··· Dataset records

(* ===== verification/AdminSpec.v ===== *)
(** * What the admin operations preserve

    Valid configurations, and the operations that keep them so: users with unique IDs and names, at least
    one enabled administrator, valid addresses, numbers and rules. [config_ok] is what the import check
    accepts; [config_safe] asks the same but for distinct names and blanks around them. *)
From stdpp Require Import base tactics option list numbers strings gmap.
From Stdlib Require Import ZArith Lia Ascii.
From S2P Require Import Prelude.
From S2P Require Import GoStrings.
From S2P Require Import GoNet.
From S2P Require Import GoConv.
From S2P Require Import GoText.
From S2P Require Import ConfigData.
From S2P Require Import Codec.
From S2P Require Import ConfigCodec.
From S2P Require Import Limiter.
From S2P Require Import Password.
From S2P Require Import PasswordSpec.
From S2P Require Import Store.
From S2P Require Import StoreSpec.
From S2P Require Import Traffic.
From S2P Require Import LogStore.
From S2P Require Import AuditTrail.
From S2P Require Import Session.
From S2P Require Import SessionSpec.
From S2P Require Import Conns.
From S2P Require Import Rules.
From S2P Require Import Server.
From S2P Require Import ServerSpec.
From S2P Require Import Bodies.
From S2P Require Import AdminUsers.
From S2P Require Import Admin.
From S2P Require Import AdminSample.
From S2P Require Import AdminAccessSpec.
From S2P Require Import ImportSpec.

(** ** Lists *)
Lemma NoDup_fmap_snoc {A B} (f : A -> B) l x : NoDup (f <$> l) -> (forall y, y ∈ l -> f y <> f x) ->
  NoDup (f <$> (l ++ [x])).
Proof.
  intros Hl Hx. rewrite fmap_app. apply NoDup_app. split_and!; [done| |apply NoDup_singleton].
  intros b (y & -> & Hy)%list_elem_of_fmap Hb. apply list_elem_of_singleton in Hb. by apply (Hx y).
Qed.

Lemma NoDup_fmap_insert {A B} (f : A -> B) l i x : NoDup (f <$> l) ->
  (forall j y, l !! j = Some y -> j <> i -> f y <> f x) -> NoDup (f <$> <[i:=x]> l).
Proof.
  intros Hl Hx. apply NoDup_alt. intros j k b. rewrite !list_lookup_fmap.
  intros (y & Hy & ->)%fmap_Some (z & Hz & Hyz)%fmap_Some.
  apply list_lookup_insert_Some in Hy as [(<- & <- & Hi)|[Hj Hy]];
    apply list_lookup_insert_Some in Hz as [(<- & <- & Hi')|[Hk Hz]]; [done| | |].
  - exfalso. by apply (Hx k z Hz).
  - exfalso. by apply (Hx j y Hy).
  - eapply NoDup_alt; [done|by rewrite list_lookup_fmap, Hy|by rewrite list_lookup_fmap, Hz, Hyz].
Qed.

(** ** Names *)
Lemma name_char_graph c : name_char c = true -> graph_byte c = true.
Proof. all_bytes c. Qed.

Lemma name_start_char c : name_start c = true -> name_char c = true.
Proof. unfold name_char, name_start. by intros ->. Qed.

Lemma usernameRe_graph s : usernameRe s = true -> is_graph s = true.
Proof.
  destruct s as [|c s]; [done|]. unfold usernameRe. intros Hs. bools. unfold is_graph. simpl.
  apply andb_true_iff. split; [by apply name_char_graph, name_start_char|].
  by apply (forall_bytes_impl name_char); [apply name_char_graph|].
Qed.

Lemma usernameRe_trim s : usernameRe s = true -> TrimSpace s = s.
Proof. intros. by apply TrimSpace_graph, usernameRe_graph. Qed.

Lemma usernameRe_ascii s : usernameRe s = true -> is_ascii s = true.
Proof. intros. by apply graph_ascii, usernameRe_graph. Qed.

Section AdminSpec.
Context `{UnicodeTables}.

(** A configuration the import check would accept, with names that need no trimming. *)
Definition config_ok (c : Config) : Prop :=
  snapshot_ok (export_of c) /\ Forall (fun u => TrimSpace (u_Username u) = u_Username u) (c_Users c).

(** The conditions on users, taken apart. Without [strict] a name may have blanks around it, and two names
    may then differ by nothing else. *)
Definition checked_name (strict : bool) (u : User) : string :=
  if strict then u_Username u else TrimSpace (u_Username u).

Definition users_valid (strict : bool) (us : list User) : Prop :=
  Forall (fun u => user_ok u /\ usernameRe (checked_name strict u) = true) us
  /\ NoDup (u_ID <$> us) /\ (strict = true -> NoDup ((fun u => ToLower (u_Username u)) <$> us)) /\ has_admin us.

Definition config_valid (strict : bool) (c : Config) : Prop :=
  settings_ok (c_Proxy c) (c_Logs c) /\ rules_ok (c_GlobalRules c) /\ users_valid strict (c_Users c).

(** What every configuration satisfies, also after an import with blanks around names. *)
Definition config_safe : Config -> Prop := config_valid false.

Lemma config_ok_users c : config_ok c <-> config_valid true c.
Proof.
  unfold config_ok, config_valid, snapshot_ok, users_ok, users_valid, name_key, checked_name. cbn [export_of ex_Proxy ex_Logs ex_GlobalRules ex_Users].
  assert (forall us, Forall (fun u => TrimSpace (u_Username u) = u_Username u) us ->
    (fun u => ToLower (TrimSpace (u_Username u))) <$> us = (fun u => ToLower (u_Username u)) <$> us) as Hkeys.
  { intros us Hus. apply list_fmap_ext. intros i u Hu. f_equal. by eapply Forall_lookup in Hus. }
  split.
  - intros [(H1 & H2 & (Hall & H3 & H4) & H5) Htrim]. rewrite Hkeys in H4 by done. split_and!; try done.
    rewrite Forall_forall in *. intros u Hu. destruct (Hall u Hu) as [? Hre]. by rewrite (Htrim u Hu) in Hre.
  - intros (H1 & H2 & Hall & H3 & H4 & H5).
    assert (Forall (fun u => TrimSpace (u_Username u) = u_Username u) (c_Users c)) as Htrim.
    { rewrite Forall_forall in *. intros u Hu. by apply usernameRe_trim, Hall. }
    rewrite Hkeys by done. split_and!; try done; [|by apply H4]. rewrite Forall_forall in *.
    intros u Hu. rewrite (Htrim u Hu). by apply Hall.
Qed.

Lemma checked_name_ok strict u : usernameRe (u_Username u) = true -> usernameRe (checked_name strict u) = true.
Proof. intros Hu. destruct strict; [done|]. simpl. by rewrite usernameRe_trim. Qed.

Lemma users_valid_weaken us : users_valid true us -> users_valid false us.
Proof.
  intros (Hall & Hid & _ & Hadm). split_and!; try done. eapply Forall_impl; [exact Hall|].
  intros u [Hu Hre]. split; [done|]. by apply (checked_name_ok false).
Qed.

(** A configuration the import check accepts is safe. *)
Lemma snapshot_safe c : snapshot_ok (export_of c) -> config_safe c.
Proof.
  intros (Hs & Hr & (Hall & Hid & _) & Hadm). unfold config_safe, config_valid, users_valid. split_and!; done.
Qed.

Lemma config_ok_safe c : config_ok c -> config_safe c.
Proof. intros [Hs _]. by apply snapshot_safe. Qed.

Lemma same_name u v : usernameRe (u_Username u) = true -> usernameRe (u_Username v) = true ->
  EqualFold (u_Username u) (u_Username v) = false -> ToLower (u_Username u) <> ToLower (u_Username v).
Proof.
  intros Hu Hv Hf Hl. apply EqualFold_ascii in Hl; [congruence|by apply usernameRe_ascii..].
Qed.

Lemma usernameTaken_false c name uid : usernameTaken c name uid = false ->
  forall v, v ∈ c_Users c -> u_ID v <> uid -> EqualFold (u_Username v) name = false.
Proof.
  unfold usernameTaken. intros Ht v Hv Hid. destruct (EqualFold (u_Username v) name) eqn:E; [|done].
  enough (existsb (fun u => negb (u_ID u =s? uid) && EqualFold (u_Username u) name) (c_Users c) = true)
    by congruence.
  apply existsb_exists. exists v. rewrite list_elem_of_In in Hv. split; [done|].
  by rewrite E, (proj2 (String.eqb_neq _ _) Hid).
Qed.

(** ** One user more, one changed, one less *)
Lemma users_valid_add strict us u : users_valid strict us -> user_ok u -> usernameRe (u_Username u) = true ->
  (forall v, v ∈ us -> u_ID v <> u_ID u /\ EqualFold (u_Username v) (u_Username u) = false) ->
  users_valid strict (us ++ [u]).
Proof.
  intros (Hall & Hid & Hname & w & Hw & Hr & He) Hu Hre Hnew. split_and!.
  - apply Forall_app. split; [done|]. constructor; [|done]. split; [done|by apply checked_name_ok].
  - apply NoDup_fmap_snoc; [done|]. intros v Hv. by apply Hnew.
  - intros ->. apply NoDup_fmap_snoc; [by apply Hname|]. intros v Hv. apply same_name; [|done|by apply Hnew].
    rewrite Forall_forall in Hall. by apply Hall.
  - exists w. split; [|done]. apply elem_of_app. by left.
Qed.

Lemma users_valid_set strict us i u u' : users_valid strict us -> us !! i = Some u -> user_ok u' ->
  usernameRe (checked_name strict u') = true -> u_ID u' = u_ID u ->
  (strict = true -> forall j v, us !! j = Some v -> j <> i -> EqualFold (u_Username v) (u_Username u') = false) ->
  has_admin (<[i:=u']> us) -> users_valid strict (<[i:=u']> us).
Proof.
  intros (Hall & Hid & Hname & _) Hi Hu Hre Hsame Hnew Hadm. split_and!; [| | |done].
  - by apply Forall_insert.
  - apply NoDup_fmap_insert; [done|]. intros j v Hj Hne Heq. apply Hne.
    eapply NoDup_alt; [exact Hid| |]; rewrite list_lookup_fmap; [by rewrite Hj|rewrite Hi]. simpl. congruence.
  - intros ->. apply NoDup_fmap_insert; [by apply Hname|]. intros j v Hj Hne.
    apply same_name; [|done|by eapply Hnew]. by eapply Forall_lookup in Hall as [_ ?].
Qed.

Lemma users_valid_remove strict us i : users_valid strict us -> has_admin (take i us ++ drop (S i) us) ->
  users_valid strict (take i us ++ drop (S i) us).
Proof.
  intros (Hall & Hid & Hname & _) Hadm. unfold users_valid.
  pose proof (sublist_delete us i) as Hsub. rewrite delete_take_drop in Hsub.
  split_and!; [| | |done].
  - rewrite Forall_forall in *. intros u Hu. apply Hall. by eapply elem_of_sublist.
  - by apply (sublist_NoDup _ _ Hid), fmap_sublist.
  - intros Ht. by apply (sublist_NoDup _ _ (Hname Ht)), fmap_sublist.
Qed.

Lemma count_admins_0 c uid : countEnabledAdmins c uid = 0 <->
  forall u, u ∈ c_Users c -> enabled_admin u = true -> u_ID u = uid.
Proof.
  unfold countEnabledAdmins. split.
  - intros Hc u Hu He. destruct (decide (u_ID u = uid)) as [|Hne]; [done|]. exfalso.
    assert (In u (List.filter (fun u => enabled_admin u && negb (u_ID u =s? uid)) (c_Users c))) as Hin.
    { apply filter_In. rewrite list_elem_of_In in Hu. split; [done|]. by rewrite He, (proj2 (String.eqb_neq _ _) Hne). }
    destruct (List.filter _ _); [done|]. simpl in Hc. lia.
  - intros Hall. destruct (List.filter _ (c_Users c)) as [|u l] eqn:E; [done|]. exfalso.
    assert (In u (u :: l)) as Hin by (by left). rewrite <- E in Hin. apply filter_In in Hin as [Hu Hb].
    apply andb_true_iff in Hb as [He Hne]. apply negb_true_iff, String.eqb_neq in Hne.
    apply Hne, Hall; [by apply list_elem_of_In|done].
Qed.

Lemma count_admins_other c uid : countEnabledAdmins c uid <> 0 ->
  exists u, u ∈ c_Users c /\ u_ID u <> uid /\ u_Role u = "admin" /\ u_Enabled u = true.
Proof.
  unfold countEnabledAdmins. intros Hc. destruct (List.filter _ (c_Users c)) as [|u l] eqn:E; [done|].
  assert (In u (u :: l)) as Hin by (by left). rewrite <- E in Hin. apply filter_In in Hin as [Hu Hb].
  exists u. rewrite list_elem_of_In. unfold enabled_admin in Hb. bools. done.
Qed.

(** ** Bodies *)
Definition opt_ok {A} (P : A -> Prop) (o : option A) : Prop := match o with Some a => P a | None => True end.

Lemma opt_check {A} (f : A -> option AdminError) (P : A -> Prop) o : (forall a, f a = None <-> P a) ->
  match o with Some a => f a | None => None end = None -> opt_ok P o.
Proof. intros Hf. destruct o; simpl; [apply Hf|done]. Qed.

Definition body_ok (b : userBody) : Prop :=
  opt_ok (fun n => 0 <= n <= 100000) (b_MaxConns b) /\ opt_ok (fun n => 0 <= n <= 1000000) (b_DailyTrafficMB b)
  /\ opt_ok (Forall pattern_ok) (b_Whitelist b) /\ opt_ok (Forall pattern_ok) (b_Blacklist b).

Lemma validate_None create b : validate create b = None ->
  body_ok b
  /\ (if create then usernameRe (b_Username b) = true /\ (b_Role b = "user" \/ b_Role b = "admin")
      else (b_Username b = "" \/ usernameRe (b_Username b) = true)
           /\ (b_Role b = "" \/ b_Role b = "user" \/ b_Role b = "admin")).
Proof.
  unfold validate. rewrite first_error_None, Forall_app, !Forall_cons. intros (Hhead & Hc & Hd & Hw & Hb & _). split.
  - split_and!.
    + apply (opt_check _ _ _ (fun n => iff_trans (err_if_None _ _) (out_of_false 0 100000 n)) Hc).
    + apply (opt_check _ _ _ (fun n => iff_trans (err_if_None _ _) (out_of_false 0 1000000 n)) Hd).
    + apply (opt_check _ _ _ (validatePatterns_None "") Hw).
    + apply (opt_check _ _ _ (validatePatterns_None "") Hb).
  - destruct create; rewrite !Forall_cons, !err_if_None in Hhead; destruct Hhead as (Hn & Hr & _).
    + apply negb_false_iff in Hn. split; [done|]. rewrite andb_false_iff, !negb_false_iff, !String.eqb_eq in Hr. tauto.
    + repeat (rewrite andb_false_iff in Hr || rewrite negb_false_iff in Hr || rewrite String.eqb_eq in Hr).
      repeat (rewrite andb_false_iff in Hn || rewrite negb_false_iff in Hn || rewrite String.eqb_eq in Hn). tauto.
Qed.

Lemma apply_body_ok role b u : user_ok u -> body_ok b -> (role = "" \/ role = "user" \/ role = "admin") ->
  user_ok (apply_body role b u).
Proof.
  intros (H1 & H2 & H3 & H4 & H5 & H6 & H7) (B1 & B2 & B3 & B4) Hr. unfold user_ok, apply_body. cbn.
  split_and!; try done; try (by destruct (b_MaxConns b)); try (by destruct (b_DailyTrafficMB b));
    try (by destruct (b_Whitelist b)); try (by destruct (b_Blacklist b)).
  - destruct Hr as [->|[->| ->]]; simpl; auto.
  - destruct (b_MaxConns b); simpl in *; lia.
  - destruct (b_MaxConns b); simpl in *; lia.
  - destruct (b_DailyTrafficMB b); simpl in *; lia.
  - destruct (b_DailyTrafficMB b); simpl in *; lia.
Qed.

#[local] Opaque pbkdf2SHA256.

Lemma HashPassword_valid salt pw h : Forall is_byte salt -> HashPassword (Some salt) pw = Some h ->
  validPasswordHash h = true.
Proof.
  intros Hs [= <-]. unfold validPasswordHash.
  set (dk := pbkdf2SHA256 (bytes_of pw) salt pbkdf2Iterations pbkdf2KeyLen).
  match goal with |- context [Split ?s _] => change s with
    ("pbkdf2" +:+ String "$" ("600000" +:+ String "$" (hex_encode salt +:+ String "$" (hex_encode dk)))) end.
  rewrite (Split_app "pbkdf2") by done. rewrite (Split_app "600000") by done.
  rewrite (Split_app (hex_encode salt)) by (by apply hex_no_dollar).
  by rewrite Split_none by (apply hex_no_dollar, pbkdf2_byte).
Qed.
End AdminSpec.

······

• [Task prompt]: Return exactly, and only, the lines above starting at the line that contains "From S2P Require Import ServerSpec." and ending at the line that contains "Lemma usernameRe_trim s".

• [Reply]:
From S2P Require Import ServerSpec.
From S2P Require Import Bodies.
From S2P Require Import AdminUsers.
From S2P Require Import Admin.
From S2P Require Import AdminSample.
From S2P Require Import AdminAccessSpec.
From S2P Require Import ImportSpec.

(** ** Lists *)
Lemma NoDup_fmap_snoc {A B} (f : A -> B) l x : NoDup (f <$> l) -> (forall y, y ∈ l -> f y <> f x) ->
  NoDup (f <$> (l ++ [x])).
Proof.
  intros Hl Hx. rewrite fmap_app. apply NoDup_app. split_and!; [done| |apply NoDup_singleton].
  intros b (y & -> & Hy)%list_elem_of_fmap Hb. apply list_elem_of_singleton in Hb. by apply (Hx y).
Qed.

Lemma NoDup_fmap_insert {A B} (f : A -> B) l i x : NoDup (f <$> l) ->
  (forall j y, l !! j = Some y -> j <> i -> f y <> f x) -> NoDup (f <$> <[i:=x]> l).
Proof.
  intros Hl Hx. apply NoDup_alt. intros j k b. rewrite !list_lookup_fmap.
  intros (y & Hy & ->)%fmap_Some (z & Hz & Hyz)%fmap_Some.
  apply list_lookup_insert_Some in Hy as [(<- & <- & Hi)|[Hj Hy]];
    apply list_lookup_insert_Some in Hz as [(<- & <- & Hi')|[Hk Hz]]; [done| | |].
  - exfalso. by apply (Hx k z Hz).
  - exfalso. by apply (Hx j y Hy).
  - eapply NoDup_alt; [done|by rewrite list_lookup_fmap, Hy|by rewrite list_lookup_fmap, Hz, Hyz].
Qed.

(** ** Names *)
Lemma name_char_graph c : name_char c = true -> graph_byte c = true.
Proof. all_bytes c. Qed.

Lemma name_start_char c : name_start c = true -> name_char c = true.
Proof. unfold name_char, name_start. by intros ->. Qed.

Lemma usernameRe_graph s : usernameRe s = true -> is_graph s = true.
Proof.
  destruct s as [|c s]; [done|]. unfold usernameRe. intros Hs. bools. unfold is_graph. simpl.
  apply andb_true_iff. split; [by apply name_char_graph, name_start_char|].
  by apply (forall_bytes_impl name_char); [apply name_char_graph|].
Qed.

Lemma usernameRe_trim s : usernameRe s = true -> TrimSpace s = s.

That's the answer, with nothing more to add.